Aux balances de Rolando Luna

 

par Philippe Desmond, photos Philippe Marzat

Auditorium de l’Opéra, 23 octobre 2021

Avec Action Jazz nous avons souvent l’occasion d’assister à une partie du travail caché des musiciens, les balances de concerts, dernière répétition pour les artistes et réglages du son et des lumières pour les techniciens. C’était le cas récemment lors de la venue à l’Auditorium de Bordeaux du trio de Rolando Luna à l’invitation du festival l’Esprit du Piano.

Très ponctuel, le trio est en place à 15 heures.
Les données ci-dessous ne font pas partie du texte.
(** * kaginawa: the mbed motor-controller firmware ([mbed/main.cc])

    A shallow embedding of the firmware's command byte, of the [Motor]
    class and of one pass through the [while(1)] loop of [main], followed
    by the properties of the packet protocol, of the actuation and of the
    sensor report. *)

From Stdlib Require Import ZArith Lia Bool String Ascii.
From Stdlib Require Import Floats.SpecFloat.
From stdpp Require Import base option list.

Local Open Scope Z_scope.

(** ** Pins

    The [PinName]s that [main] binds. *)

Inductive PinName : Set :=
| p11 | p12 | p13 | p14
| p15 | p16 | p17 | p18 | p19 | p20
| p21 | p22 | p23 | p24.

(** ** The command byte

    [union MotorPacket] overlays [unsigned char as_byte] with the bit-fields
    [motor_id : 2], [negative : 1], [speed : 5].  On the mbed target
    (little-endian ARM, bit-fields allocated from the least significant
    bit) the three fields fill exactly the byte [as_byte]: "the first two
    bits of the packet represent the motor ID, the third bit is the sign,
    the last five bits represent the speed".  The union is therefore the
    byte it stores, and the fields are read out of it. *)

Module Packet.

Record MotorPacket : Set := { as_byte : Z }.

(** [packet.as_byte = c]: the store converts to [unsigned char]. *)
Definition set_as_byte (c : Z) : MotorPacket := {| as_byte := c mod 256 |}.

(** Decoding a received byte is that store; the fields are then read
    through [b]. *)
Definition decode (byte : Z) : MotorPacket := set_as_byte byte.

(** [packet.b.motor_id] *)
Definition motor_id (p : MotorPacket) : Z := Z.land (as_byte p) 3.

(** [packet.b.negative] *)
Definition negative (p : MotorPacket) : Z := Z.land (Z.shiftr (as_byte p) 2) 1.

(** [packet.b.speed] *)
Definition speed (p : MotorPacket) : Z := Z.land (Z.shiftr (as_byte p) 3) 31.

(** The condition of the [if] in the loop:
    [packet.b.negative and !packet.b.speed]. *)
Definition is_extension (p : MotorPacket) : bool :=
  negb (negative p =? 0) && (speed p =? 0).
Chacun fait ses affaires, Rolando a demandé un retour du son du piano dans un casque audio et il se met à faire des gammes, indifférent à ce qu’il se passe autour de lui.

Gastón Joya se met en place dans le coin qui lui est dévolu, la basse électrique à droite, la contrebasse couchée au sol à gauche ; avec la première il se met à jouer quelques gammes, parfois se raccroche à ce que Rolando pianote.
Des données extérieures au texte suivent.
(** * WeaveGitOpsAddOn: a shallow embedding of [src/index.ts]

    The add-on has two lifecycle hooks, [deploy] and [postDeploy], a
    credential resolver [getSshKeyFromSecret] and a helper
    [base64EncodeContents].  The hooks talk to two collaborators that are
    not part of the repository: the Secrets Manager client and the
    cluster's [addHelmChart].  Both are taken as an environment; everything
    else is translated from the TypeScript source, line by line. *)

From Stdlib Require Import ZArith List String Ascii Bool Lia ZifyBool.
Import ListNotations.
Local Open Scope Z_scope.

(** ** JavaScript strings

    A JavaScript string is a sequence of UTF-16 code units.  The
    distinction matters for [Buffer.from(_, 'binary')], which keeps only
    the low byte of every unit. *)

Module JsString.

Definition jsstring := list Z.

Definition unit_of_ascii (a : ascii) : Z := Z.of_nat (nat_of_ascii a).

(** A literal of the source text (all literals of [index.ts] are ASCII). *)
Definition str (s : string) : jsstring :=
  map unit_of_ascii (list_ascii_of_string s).

(** The literal [s] between double quotes, as it appears inside a JSON
    text. *)
Definition quoted (s : string) : jsstring := 34 :: str s ++ [34].

Fixpoint eqb (s t : jsstring) : bool :=
  match s, t with
  | [], [] => true
  | c :: s', d :: t' => (c =? d) && eqb s' t'
  | _, _ => false
  end.

(** Every unit of a real string fits in 16 bits. *)
Definition well_formed (s : jsstring) : Prop :=
  Forall (fun c => 0 <= c < 65536) s.

(** A "binary string": every unit is a byte. *)
Definition is_binary (s : jsstring) : bool :=
  forallb (fun c => (0 <=? c) && (c <? 256)) s.

End JsString.
Import JsString.

(** ** Buffers and base64

    [Buffer.from(s, 'binary')] and [buf.toString('base64')] are Node
    built-ins; they are modelled after their documentation: 'binary' is
    the latin1 encoding, 'base64' is the RFC 4648 alphabet with padding. *)

Module Buffer.

Definition bytes := list Z.

(** [Buffer.from(s, 'binary')]: one byte per code unit, high bits dropped. *)
Definition from_binary (s : jsstring) : bytes :=
  map (fun c => c mod 256) s.

(** The character of a 6-bit group. *)
Definition sextet_char (i : Z) : Z :=
  if i <? 26 then i + 65            (* A-Z *)
  else if i <? 52 then i + 71       (* a-z *)
  else if i <? 62 then i - 4        (* 0-9 *)
  else if i =? 62 then 43           (* + *)
  else 47.                          (* / *)

Definition pad : Z := 61.           (* = *)

(** [buf.toString('base64')]. *)
Fixpoint toString_base64 (b : bytes) : jsstring :=
  match b with
  | [] => []
  | [x] =>
      [sextet_char (x / 4); sextet_char ((x mod 4) * 16); pad; pad]
  | [x; y] =>
      [sextet_char (x / 4); sextet_char ((x mod 4) * 16 + y / 16);
       sextet_char ((y mod 16) * 4); pad]
  | x :: y :: z :: rest =>
      sextet_char (x / 4) :: sextet_char ((x mod 4) * 16 + y / 16)
      :: sextet_char ((y mod 16) * 4 + z / 64) :: sextet_char (z mod 64)
      :: toString_base64 rest
  end.

(** The decoder a consumer of the chart values applies (RFC 4648,
    padding required). *)
Definition char_sextet (c : Z) : option Z :=
  if (65 <=? c) && (c <=? 90) then Some (c - 65)
  else if (97 <=? c) && (c <=? 122) then Some (c - 71)
  else if (48 <=? c) && (c <=? 57) then Some (c + 4)
  else if c =? 43 then Some 62
  else if c =? 47 then Some 63
  else None.

Fixpoint base64_decode (s : jsstring) : option bytes :=
  match s with
  | [] => Some []
  | c1 :: c2 :: c3 :: c4 :: rest =>
      match char_sextet c1, char_sextet c2 with
      | Some i1, Some i2 =>
          let b1 := i1 * 4 + i2 / 16 in
          if c3 =? pad then
            match rest with
            | [] => if c4 =? pad then Some [b1] else None
            | _ :: _ => None
            end
          else
            match char_sextet c3 with
            | Some i3 =>
                let b2 := (i2 mod 16) * 16 + i3 / 4 in
                if c4 =? pad then
                  match rest with
                  | [] => Some [b1; b2]
                  | _ :: _ => None
                  end
                else
                  match char_sextet c4, base64_decode rest with
                  | Some i4, Some tl =>
                      Some (b1 :: b2 :: (i3 mod 4) * 64 + i4 :: tl)
                  | _, _ => None
                  end
            | None => None
            end
      | _, _ => None
      end
  | _ => None
  end.

End Buffer.

(** ** JSON values and [JSON.parse]

    [JSON.parse] is an ECMAScript built-in; the parser below follows the
    JSON grammar of ECMA-404.  A number keeps its exact decimal value
    [(-1)^negative * digits * 10^exponent]; only whether it rounds to zero
    as a double is ever observed (by truthiness). *)

Module Json.

#[warnings="-register-all"]
Inductive json : Type :=
| JNull
| JBool (b : bool)
| JNumber (negative : bool) (digits : Z) (exponent : Z)
| JString (s : jsstring)
| JArray (elements : list json)
| JObject (members : list (jsstring * json)).

(** Outcome of a parsing function: a value and the unread input, a
    syntax error, or recursion budget exhausted. *)
Inductive parsed (A : Type) : Type :=
| Ok (a : A) (rest : jsstring)
| Bad
| OutOfFuel.
Arguments Ok {A} a rest.
Arguments Bad {A}.
Arguments OutOfFuel {A}.

Definition pmap {A B} (f : A -> B) (p : parsed A) : parsed B :=
  match p with
  | Ok a rest => Ok (f a) rest
  | Bad => Bad
  | OutOfFuel => OutOfFuel
  end.

Definition ch (a : ascii) : Z := unit_of_ascii a.

(** The double quote. *)
Definition quote : Z := 34.

Definition is_ws (c : Z) : bool :=
  (c =? 32) || (c =? 9) || (c =? 10) || (c =? 13).

Fixpoint skip_ws (s : jsstring) : jsstring :=
  match s with
  | c :: r => if is_ws c then skip_ws r else s
  | [] => []
  end.

(** *** Strings *)

Definition hex_digit (c : Z) : option Z :=
  if (48 <=? c) && (c <=? 57) then Some (c - 48)
  else if (65 <=? c) && (c <=? 70) then Some (c - 55)
  else if (97 <=? c) && (c <=? 102) then Some (c - 87)
  else None.

Definition simple_escape (c : Z) : option Z :=
  if c =? quote then Some 34
  else if c =? ch "\" then Some 92
  else if c =? ch "/" then Some 47
  else if c =? ch "b" then Some 8
  else if c =? ch "f" then Some 12
  else if c =? ch "n" then Some 10
  else if c =? ch "r" then Some 13
  else if c =? ch "t" then Some 9
  else None.

(** The characters of a string literal, after its opening quote. *)
Fixpoint string_body (s : jsstring) : parsed jsstring :=
  match s with
  | [] => Bad
  | c :: r =>
      if c =? quote then Ok [] r
      else if c =? ch "\" then
        match r with
        | [] => Bad
        | e :: r1 =>
            if e =? ch "u" then
              match r1 with
              | h1 :: h2 :: h3 :: h4 :: r2 =>
                  match hex_digit h1, hex_digit h2,
                        hex_digit h3, hex_digit h4 with
                  | Some d1, Some d2, Some d3, Some d4 =>
                      pmap (cons (((d1 * 16 + d2) * 16 + d3) * 16 + d4))
                           (string_body r2)
                  | _, _, _, _ => Bad
                  end
              | _ => Bad
              end
            else
              match simple_escape e with
              | Some u => pmap (cons u) (string_body r1)
              | None => Bad
              end
        end
      else if c <? 32 then Bad
      else pmap (cons c) (string_body r)
  end.

(** *** Numbers *)

Definition is_digit (c : Z) : bool := (48 <=? c) && (c <=? 57).

(** The leading run of decimal digits, as digit values. *)
Fixpoint digits_of (s : jsstring) : list Z * jsstring :=
  match s with
  | c :: r =>
      if is_digit c
      then let (ds, rest) := digits_of r in (c - 48 :: ds, rest)
      else ([], s)
  | [] => ([], [])
  end.

Definition decimal (ds : list Z) : Z :=
  fold_left (fun acc d => acc * 10 + d) ds 0.

Definition number (s : jsstring) : parsed json :=
  let (negative, s1) :=
    match s with
    | c :: r => if c =? ch "-" then (true, r) else (false, s)
    | [] => (false, s)
    end in
  (* int: a single 0, or a digit 1-9 followed by digits *)
  let int_part :=
    match s1 with
    | c :: r =>
        if c =? ch "0" then Some ([0], r)
        else if is_digit c then Some (digits_of s1)
        else None
    | [] => None
    end in
  match int_part with
  | None => Bad
  | Some (ip, s2) =>
      (* frac: a point followed by at least one digit *)
      let frac :=
        match s2 with
        | c :: r =>
            if c =? ch "."
            then match digits_of r with
                 | ([], _) => None
                 | (fp, s3) => Some (fp, s3)
                 end
            else Some ([], s2)
        | [] => Some ([], s2)
        end in
      match frac with
      | None => Bad
      | Some (fp, s3) =>
          (* exp: e or E, an optional sign, at least one digit *)
          let exp :=
            match s3 with
            | c :: r =>
                if (c =? ch "e") || (c =? ch "E") then
                  let (minus, r1) :=
                    match r with
                    | sg :: r' =>
                        if sg =? ch "-" then (true, r')
                        else if sg =? ch "+" then (false, r')
                        else (false, r)
                    | [] => (false, r)
                    end in
                  match digits_of r1 with
                  | ([], _) => None
                  | (ep, s4) =>
                      Some ((if minus then - decimal ep else decimal ep), s4)
                  end
                else Some (0, s3)
            | [] => Some (0, s3)
            end in
          match exp with
          | None => Bad
          | Some (e, s4) =>
              Ok (JNumber negative (decimal (ip ++ fp))
                          (e - Z.of_nat (List.length fp))) s4
          end
      end
  end.

(** *** Literals *)

Fixpoint strip_prefix (p s : jsstring) : option jsstring :=
  match p, s with
  | [], _ => Some s
  | c :: p', d :: s' => if c =? d then strip_prefix p' s' else None
  | _ :: _, [] => None
  end.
De son côté Rodney Baretto installe son matériel, ses propres cymbales – c’est le cas pour la plupart des batteurs – sur la batterie de location. On observe sa méticulosité, il va passer une bonne demi-heure avant d’arriver au résultat qui lui convient. Assis dans la salle un petit bonhomme au ventre rebondi et aux longues dreadlocks lui prodigue des conseils. Tout cela dans cette langue espagnole transformée par l’accent cubain où les « s » disparaissent quasiment. L’accord des différents fûts ne lui convient pas, trop aigu pour l’un, trop bas pour l’autre. Rodney tend ou détend les peaux avec sa clé, teste, reprend les réglages « Mucho mejor » s’exclame son conseiller.

Ce conseiller ce n’est autre que Yaroldy Abreu le percussionniste membre comme les trois autres d’El Comité et qui a joué avec tant d’autres de Chucho Valdès à Wynton Marsalis, ce qu’on appelle familièrement une pointure. Il va ensuite s’installer lui même sur scène, pas avec grand chose, un cajón et quelques accessoires de percussion.
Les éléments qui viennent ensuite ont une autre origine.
(** * A chaos-driven Mealy-machine cipher: the engine of [src/App.jsx]

    The development embeds the three algorithmic parts of [App.jsx]:
    the [LogisticMoore] generator, the [MealyMachine] cipher with its
    builder [buildMealyMachine], and the two metrics [calculateNPCR] and
    [calculateEntropy]; and the helpers of the component [App] that carry
    bytes to and from the cipher: the base64 and hexadecimal conversions,
    [handleDecrypt] and the pixel loops of the vault.

    Representation of JavaScript values.
    - A Number that the code keeps integral and below 2^53 in magnitude
      (hashes, array indices, table entries, counters) is a [Z]; the
      conversions [ToInt32], [ToUint32] and the typed-array stores are
      written out.
    - A Number that is genuinely fractional (the logistic state, the
      ratios of the metrics) is a binary64 [float], with IEEE-754
      operations.
    - A typed array is a [list Z]. A store outside its bounds is ignored,
      as typed arrays do. A read outside its bounds yields [undefined] in
      JavaScript, after which the code computes with [NaN] or throws a
      [TypeError]; the model does not follow a run beyond such a read and
      ends it with [Err Undefined]. A run that ends in [Ok] has read
      inside the bounds only, and is the JavaScript run.
    - A string is the list of its UTF-16 code units.
    - An object that a call may mutate is passed last and returned with
      the result; the generators also live in a store, where two of them
      can be told apart.
    - Limits of the host on the size of an array are not modelled. *)

From Stdlib Require Import ZArith Lia Floats.PrimFloat Floats.FloatOps
  Floats.SpecFloat Numbers.Cyclic.Int63.Uint63.
From stdpp Require Import base option list list_numbers strings pretty gmap.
Voilà une technicienne de « backline » qui arrive, elle apporte une nouvelle guitare basse, l’autre a un problème de micro et un tom médium un peu plus gros, l’autre était trop aigu… On fignole. Déjà plus d’une heure de balance, Rolando est toujours dans son monde de touches blanches et noires, casque sur les oreilles. Mais ils sont prêts à jouer ensemble, enfin !

Je reconnais « Mona Lisa » de Nat King Cole alors que j’attendais des rythmes cubains, le piano de Rolando se fait délicat et continue de l’être quand ils passent à « Unforgettable » ; le répertoire du soir ? Pas forcément me dit Philippe Monsan l’agent de Rolando Luna, « d’ailleurs il ne doit pas encore savoir ce qu’il va jouer ce soir ». Un boléro arrive quand-même et les réglages de sono, de retour se passent tranquillement. Le trio peaufine les fins de morceaux, essaye des choses, des variantes souvent très légères, chacun proposant une idée. De la dentelle.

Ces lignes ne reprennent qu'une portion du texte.